Ich hatte gerade meine Tochter zu einer Freundin gebracht, als mein Mann Jonathan mich anrief. Er sagte mir, dass unser 11-jähriger Sohn Aiden von einem Auto angefahren worden war, als sie beide gerade die Straße überquerten.

Die Fahrerin war vor Jonathan links abgebogen und hatte Aiden auf seinem Fahrrad nicht gesehen. Das Auto war frontal gegen das Rad meines Sohnes geprallt. Aiden flog durch die Luft, hielt sein Fahrrad aber noch fest, und schlug mit dem Kopf seitlich gegen das Auto. Dann landete er auf der Straße und das Fahrrad fiel auf ihn. Zum Glück trug er einen Helm. Die Fahrerin und mehrere andere Leute hielten an, um zu helfen, während Jonathan den Krankenwagen rief.

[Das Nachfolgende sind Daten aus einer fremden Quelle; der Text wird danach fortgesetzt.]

(** * Discord forum / Trello synchronisation: a shallow embedding

    The development follows the two classes of the repository:

    - [TrelloPoller] (the change poller, its duplicate suppression and its
      back-off), and
    - [DiscordTrelloBot] (the identity registry, the content aggregator, the
      attachment reconciler and the card-sync orchestrator).

    Asynchronous methods are embedded as state-passing functions, each run
    to its end before the next: interleaving at the [await] points inside a
    handler or a poll tick is not modelled.  What the code starts without
    awaiting it is a step of its own that falls anywhere between the
    others: the cards of the poller's start-up scan, which may also fall
    between the notifications of a tick, and the threads the ready handler
    reconciles while triggers go on arriving.  Every remote
    call (Trello REST, Discord gateway) is answered by an explicit response
    supplied with the trigger, so that a failing call is an input like any
    other, and a method that can throw returns how it ended.  JavaScript
    [Map] and [Set] keep insertion order, which the code observes
    ([Array.from], [slice(-n)]); they are embedded as association lists and
    duplicate-free lists.

    In the bot, strings are sequences of code units below 256; the
    white-space class of [trim] and [\s] restricted to that range is TAB,
    LF, VT, FF, CR, SPACE and NBSP, and literals of the source with
    characters beyond that range are kept as the bytes of the source file;
    they are only ever concatenated and compared.  In the poller a string
    holds the UTF-8 encoding of the JavaScript string and is hashed over
    its UTF-16 code units, as [charCodeAt] gives them.  Dates are instants
    in milliseconds; their rendering by the runtime ([toLocaleString],
    [toISOString]) is a parameter. *)

From Stdlib Require Import ZArith List String Ascii Bool Lia.
From Stdlib Require Import DecimalString Sorted Permutation.
Import ListNotations.

#[local] Open Scope string_scope.
#[local] Open Scope Z_scope.

(** ** JavaScript values and containers *)

Module JS.

(** A property that holds a string, [null], or is absent. *)
Inductive JSVal : Type :=
| JUndefined
| JNull
| JStr (s : string).

Definition JSVal_eqb (a b : JSVal) : bool :=
  match a, b with
  | JUndefined, JUndefined => true
  | JNull, JNull => true
  | JStr s, JStr t => String.eqb s t
  | _, _ => false
  end.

In mir brannte eine Sicherung durch. Ich raste zu der Kreuzung, wo der Unfall passiert war, und hoffte, den Krankenwagen noch zu erwischen, damit ich bei Aiden sein konnte.

Ich stellte mir vor, wie ich auf die Fahrerin losging. Was dachte die sich eigentlich? War sie betrunken? Oder war sie mit dem Handy zugange gewesen? Ich war total aufgebracht und gleichzeitig zutiefst besorgt. Ich hatte keine Ahnung, wie schwer Aiden verletzt war.

Als ich am Unfallort ankam, war der Krankenwagen bereits weg. Nur ein paar Polizeiautos und ein anderer Wagen standen noch am Straßenrand. Eine Frau, die ganz mitgenommen und erschüttert wirkte, stand neben dem Wagen.

Ich ging auf sie zu und fragte sie: „Wer hat meinen Sohn angefahren? Haben Sie irgendwas gesehen?“

Leise sagte sie: „Ich war das.“

Ich hatte mir lebhaft vorgestellt, wie ich die fahrlässige Unfallverursacherin anschreien würde. Aber als ich der Fahrerin gegenüberstand, verschwanden meine negativen Gefühle. Ich weinte und umarmte sie. Sie entschuldigte sich und ich sagte ihr, dass alles wieder gut werden würde. Später erfuhr ich, dass Aiden genau das Gleiche zu ihr gesagt hatte, bevor die Polizei eintraf. Letztendlich hatte Aiden nur ein paar Schrammen und blaue Flecke abbekommen.

Ich bin dankbar, dass unser liebevoller Vater im Himmel mich in diesem entscheidenden Augenblick mit der Kraft segnete, der Frau vergebungsbereit statt hasserfüllt zu begegnen, auch wenn ich nicht darum gebetet hatte. Ich weiß, dass er auf uns achtet und uns immer seine Hilfe anbietet.